Department of Veterans Affairs Secretary Robert Wilkie at his Senate Veterans' Affairs Committee confirmation hearing on June 27, 2018. (Joe Gromelski/Stars and Stripes)

WASHINGTON – Department of Veterans Affairs Secretary Robert Wilkie said Friday that he has begun forming a plan to cut the agency’s budget as President Donald Trump requested during a Cabinet meeting last month.

But Wilkie refused to go into specifics about his thoughts on reducing the VA’s budget, saying he had yet to share them with Trump.

“I have been asked to offer ideas,” Wilkie said during a lunch-time speech at the National Press Club. “I can’t tell you because I haven’t presented it to the president.”

Trump made the budget request of each secretary in his Cabinet during an October meeting, citing an increase in spending in his first two years as president.
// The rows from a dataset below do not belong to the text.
(** The log replayed into the store that was opened, and attached to it. *)
Lemma started_replayed o layers log fd w w2 w4 ts t size :
  let op := opened (store_options o) ts layers in
  same_inodes w w2 -> dir w2 ⊆ dir w -> (forall p, p ∉ temps op -> dir w2 !! p = dir w !! p) ->
  dir_synced w2 = dir_synced w -> store_inv w2 op layers.*2 ->
  path_ <$> ts = (fun q => in_dir (o_dir (store_options o)) (table_name q)) <$> layers.*1 ->
  Forall (fun t => dir w2 !! path_ t = Some (fd_ t)) ts -> dir w2 !! wal_path (dir_name o) = Some fd ->
  frame fd w2 w4 -> contents w4 fd = enc log -> ino_synced w4 = ino_synced w2 ->
  started o layers log fd w
    (set_wal (fold_left apply log op) (Some (mkWal fd (policy o) [] t kSyncIntervalMs size 0 0 (group o)))) w4.
Proof.
  intros op Hi2 Hsub Hnames Hsyn I2 Hps Hfds Hlog2 Hf Hc4 Hs4. pose proof (frame_dir _ _ _ Hf) as Hd4.
  destruct (apply_all log op init_wf) as (Hwf3 & Hfind3 & Heq3). set (st3 := fold_left apply log op) in *.
  assert (sstables_ st3 = ts /\ options_ st3 = store_options o /\ next_sequence_ st3 = next_of layers)
    as (Hts & Ho & Hnx) by (by rewrite Heq3).
  pose proof (tables_not_log w2 (store_options o) ts _ fd (si_inj _ _ _ I2) Hfds Hps Hlog2) as Hfd.
  assert (store_inv w2 st3 layers.*2) as I3 by (rewrite Heq3; by apply inv_set_memtable).
  assert (store_inv w4 st3 layers.*2) as I4.
  { apply (inv_transfer w2); auto.
    - intros t' Hin. rewrite Hts in Hin. apply (frame_contents fd); auto.
    - rewrite Hd4, (frame_next _ _ _ Hf). apply I3.
    - rewrite Hd4. apply I3.
    - by rewrite (frame_next _ _ _ Hf).
    - rewrite Hd4. apply I3. }
  unfold started. split_and!.
  - apply inv_attach; [done|by rewrite Heq3|by rewrite Ho, Hd4|by rewrite Hts].
  - done.
  - done.
  - cbn [sstables_ Store.set_wal]. rewrite Hts, Hps. apply list_fmap_ext. intros _ q _.
    unfold table_path. cbn [options_ Store.set_wal]. by rewrite Ho.
  - intros k. cbn [memtable_ Store.set_wal]. rewrite Hfind3. by destruct (last_of _ k).
  - by eexists _, _.
  - done.
  - rewrite Hs4. by destruct Hi2 as (_ & -> & _).
  - rewrite (frame_next _ _ _ Hf). by destruct Hi2 as (_ & _ & ->).
  - intros i Hi. rewrite (frame_contents fd i w2 w4) by done. by apply same_inodes_contents.
  - by rewrite Hd4.
  - intros p Hp. rewrite Hd4. apply Hnames. unfold temps in *. cbn in Hp. by rewrite Ho in Hp.
  - by rewrite (frame_dir_synced _ _ _ Hf).
  - by exists op.
Qed.

Lemma wp_startup E o layers log tail fd n w :
  dir_rep w (store_options o) layers -> dir_name o <> [] ->
  dir w !! wal_path (dir_name o) = Some fd -> contents w fd = enc log ++ tail ->
  Forall record_ok log -> tail = [] \/ torn tail -> files_within w n ->
  wp (startup E o) (fun r w' => match r with
    | Ret (st, result) => started o layers log fd w st w' /\
        (reliable E n -> forall p, p ∈ temps st -> dir w' !! p = None) /\
        result = mkReplayResult (zlen log) (zlen (enc log)) (bool_decide (tail <> []))
    | _ => ~ reliable E n
    end) w.
Proof.
  intros Hrep Hdir Hlog Hc Hok Ht Hn.
  assert (forall k, (k <= n)%nat -> ~ reliable E k -> ~ reliable E n) as Hmono.
  { intros k Hk H. contradict H. by eapply reliable_mono. }
  assert (~ reliable E 0 -> ~ reliable E n) as H0 by (apply Hmono; lia).
  unfold startup, mkdir. apply wp_bind, wp_one_call.
  2: { intros r w1 _ [->| ->] Hrel; [apply wp_throw|]; auto. }
  intros w1 Hw1. cbn [negb].
  pose proof (dir_rep_same w w1 _ _ Hw1 Hrep) as Hrep1.
  apply wp_bind. eapply wp_mono; [apply (wp_Store_open E (store_options o) layers n w1 Hrep1); [|done]|].
  { intros q rs i _ _. rewrite <- Hw1. apply Hn. }
  intros [st|e|] w2 Hst; [|done|done].
  destruct Hst as (ts & -> & I2 & Hps & [Hsh Hsub] & Hnames & Hfds & Hsyn & Hgone).
  assert (same_inodes w w2) as Hi2 by (etransitivity; [by apply same_files_inodes|done]).
  assert (dir w2 !! wal_path (dir_name o) = Some fd) as Hlog2.
  { rewrite Hnames; [by rewrite <- Hw1|]. intros Hin.
    by apply (log_path_not_temp (opened (store_options o) ts layers) _ Hin). }
  assert (forall i, contents w2 i = contents w i) as Hc2 by (intros i; by apply same_inodes_contents).
  apply wp_bind. eapply wp_mono; [apply (wp_replay E _ apply _ fd log tail w2); [done|by rewrite Hc2|done|done]|].
  intros [[st3 result]|e|] w3 Hr; [|rewrite Hc2 in Hr; eapply Hmono; [apply Hn|done]..].
  destruct Hr as (-> & -> & Hf3 & Hc3 & Hs3).
  assert (dir w3 = dir w2) as Hd3 by (by apply frame_dir in Hf3).
  apply wp_bind. eapply wp_mono; [apply (wp_Wal_open E _ (policy o) kSyncIntervalMs fd w3); by rewrite Hd3|].
  intros [wal|e|] w4 Hr; [|by apply H0..]. destruct Hr as [Hw4 ->]. apply wp_ret.
  split; [|split; [|done]].
  - apply (started_replayed o layers log fd w w2 w4 ts); auto.
    + destruct Hw1 as (Hd1 & _). by rewrite Hd1 in Hsub.
    + intros p Hp. rewrite Hnames by done. by rewrite <- Hw1.
    + by rewrite Hsyn, <- Hw1.
    + etransitivity; [done|by apply same_files_frame].
    + by rewrite <- Hw4.
    + by rewrite <- Hw4.
  - intros Hrel p Hp. rewrite <- Hw4, Hd3. apply Hgone; [eapply reliable_mono; [|done]; lia|].
    revert Hp. unfold temps. cbn [options_ Store.set_wal].
    by destruct (apply_all log (opened (store_options o) ts layers) init_wf) as (_ & _ & ->).
Qed.

(** After a power cut what is on the disk is durable, so the new process is again in
    the state [Durable] reasons about, with nothing left to sync. *)
Lemma started_running o layers log tail fd T w st w' :
  dir_synced w = dir w -> (forall i, (i < next_ino w)%nat -> ino_synced w !! i = Some (contents w i)) ->
  dir_rep w (store_options o) layers -> dir_name o <> [] ->
  dir w !! wal_path (dir_name o) = Some fd -> contents w fd = enc log ++ tail ->
  Forall record_ok log -> tail = [] \/ torn tail ->
  started o layers log fd w st w' -> (forall p, p ∈ temps st -> dir w' !! p = None) ->
  running (first_of layers.*2) (write_of <$> log) (length log) T w' st (mkGhost layers fd log (length log)).
Proof.
  intros Hds His Hrep Hdir Hlog Hc Hok Ht (I & Ho & Hnx & Hpaths & Hfind & (t0 & size & Hw) & Hc' & Hs & Hn & Hkeep & Hsub & Hnames & Hds' & _) Hgone.
  assert (forall p i, named w' p i -> dir w !! p = Some i) as Hnm.
  { intros p i [H|H]; [by eapply lookup_weaken|]. by rewrite Hds', Hds in H. }
  assert (forall q, dir w' !! in_dir (o_dir (store_options o)) (table_name q) =
    dir w !! in_dir (o_dir (store_options o)) (table_name q)) as Htab.
  { intros q. apply Hnames. intros Hp. apply (table_path_not_temp st q _ Hp). unfold table_path. by rewrite Ho. }
  destruct Hrep as [H1 H2 H3 H4 H5 H6 H7].
  constructor; cbn [g_layers g_fd g_recs g_m]; auto.
  - by rewrite Ho.
  - rewrite Hw. by eexists.
  - rewrite Ho. constructor; cbn [extra_layer app]; auto.
    + intros q rs Hin. destruct (H3 q rs Hin) as (i & Hi & Hit). exists i.
      assert (i <> fd) as Hne.
      { intros ->. apply (log_path_not_table (store_options o) q). by apply (H7 _ _ fd). }
      rewrite Htab, Hds', Hds, Hkeep by done. split_and!; try done. unfold durable. rewrite Hs, Hkeep by done. by eapply His, H6.
    + done.
    + intros p i m q Hp. by eapply H5, Hnm.
    + intros p i Hp. rewrite Hn. by eapply H6, Hnm.
    + intros p q i Hp Hq. by eapply H7; apply Hnm.
    + split; [|by rewrite Hds', Hds]. rewrite Hnames; [done|]. intros Hp.
      apply (log_path_not_temp st _ Hp). by rewrite Ho.
  - rewrite Hnx. eapply Forall_impl; [apply (next_of_range layers H1 H2)|]. cbn. lia.
  - split; [done|]. exists tail. rewrite firstn_all, Hs, His, Hc by (by eapply H6). done.
  - intros k. rewrite Hfind. by destruct (last_of _ k).
  - exists []. split_and!; [done|done|]. done.
Qed.

(** The start-up on a disk that can be recovered, by a kernel that does its work. *)
Lemma recoverable_startup E o V0 ws s T n w :
  recoverable (store_options o) V0 ws s T w -> dir_name o <> [] -> reliable E n -> files_within w n ->
  exists st result w' (layers : list (Z * list row)),
    startup E o w = (Ret (st, result), w') /\ store_inv w' st layers.*2 /\
    forall k, exists j, (s <= j <= length ws)%nat /\
      same_answer T (view (memtable_ st) layers.*2 k) (after V0 (take j ws) k).
Proof.
  intros (layers & log & tail & fd & Hrep & Hlog & Hok & Hc & Ht & Hk) Hdir Hrel Hn.
  pose proof (wp_startup E o layers log tail fd n w Hrep Hdir Hlog Hc Hok Ht Hn) as H. unfold wp in H.
  destruct (startup E o w) as [[[st result]|e|] w']; [|done|done]. cbn [fst snd] in H.
  destruct H as [(I & _ & _ & _ & Hfind & _) _]. exists st, result, w', layers. split_and!; [done|done|].
  intros k. destruct (Hk k) as (j & Hj & Ha). exists j. split; [done|]. etransitivity; [|exact Ha].
  unfold view, after. by rewrite Hfind.
Qed.

(** After a power cut, moreover, the new store runs as the old one did. *)
Lemma recoverable_restart E o V0 ws s T n w :
  recoverable (store_options o) V0 ws s T w -> dir_name o <> [] -> reliable E n -> files_within w n ->
  dir_synced w = dir w -> (forall i, (i < next_ino w)%nat -> ino_synced w !! i = Some (contents w i)) ->
  exists st result w' V ws' g, startup E o w = (Ret (st, result), w') /\
    running V ws' (length ws') T w' st g /\
    forall k, exists j, (s <= j <= length ws)%nat /\
      same_answer T (after V ws' k) (after V0 (take j ws) k).
Proof.
  intros (layers & log & tail & fd & Hrep & Hlog & Hok & Hc & Ht & Hk) Hdir Hrel Hn Hds His.
  pose proof (wp_startup E o layers log tail fd n w Hrep Hdir Hlog Hc Hok Ht Hn) as H. unfold wp in H.
  destruct (startup E o w) as [[[st result]|e|] w']; [|done|done]. cbn [fst snd] in H.
  destruct H as (Hst & Hgone & _).
  exists st, result, w', (first_of layers.*2), (write_of <$> log), (mkGhost layers fd log (length log)).
  split; [done|]. split; [|done]. rewrite length_fmap.
  by apply (started_running o layers log tail fd T w); auto.
Qed.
He told Cabinet secretaries to “get rid of the fat” and suggested the cuts could be as much as 5 percent of each department's budget.

Though Wilkie came up with ideas to reduce costs, he said he still believed next year’s budget could be bigger than the last one. In September, Congress appropriated $209 billion for the VA in fiscal year 2019, which began Oct. 1. The budget was another in a series of increases during the last decade for the agency, which had a spending plan of $90 billion in 2009.

“In the last presidential campaign, the president committed with everything he had to making sure the Department of Veterans Affairs was the most robust it’s ever been,” Wilkie said. “I am convinced that the budget that gets through both chambers will replace this last budget as the largest in our history.”

Wilkie was invited by the National Press Club to speak ahead of Veterans Day on Sunday. After a short speech, he took questions from the audience, which included reporters, VA employees and veterans advocates.

He answered one question about how he would handle a divided Congress.

As a result of the midterm elections Tuesday, Democrats will gain control of the House. It’s likely House Democrats will use their new subpoena power as an oversight tool on Trump and his Cabinet.

“I expect to answer more questions,” Wilkie said. “I believe in transparency. I believe in oversight.”

One issue a Democrat-controlled House might try to probe is the influence a trio of Trump cronies might have on the VA. Three members of Mar-a-Lago, Trump’s private club in Palm Beach, Fla., were reported to have major influence over veterans policies.

To investigate, Rep. Tim Walz, D-Minn., requested copies of any correspondence between current and former VA employees and the three men: Marvel Entertainment Chairman Ike Perlmutter, lawyer Marc Sherman and Bruce Moskowitz, a Palm Beach doctor. He also asked for any records of VA employees traveling to Mar-a-Lago, along with the cost of each trip.

Wilkie responded in September, refusing to hand over the information.

On Friday, Wilkie criticized media reports that focused on agency issues prior to his leadership of the VA, which began in late July when he became secretary.

“I now have a 100-day record to defend,” he said. “I will defend it.”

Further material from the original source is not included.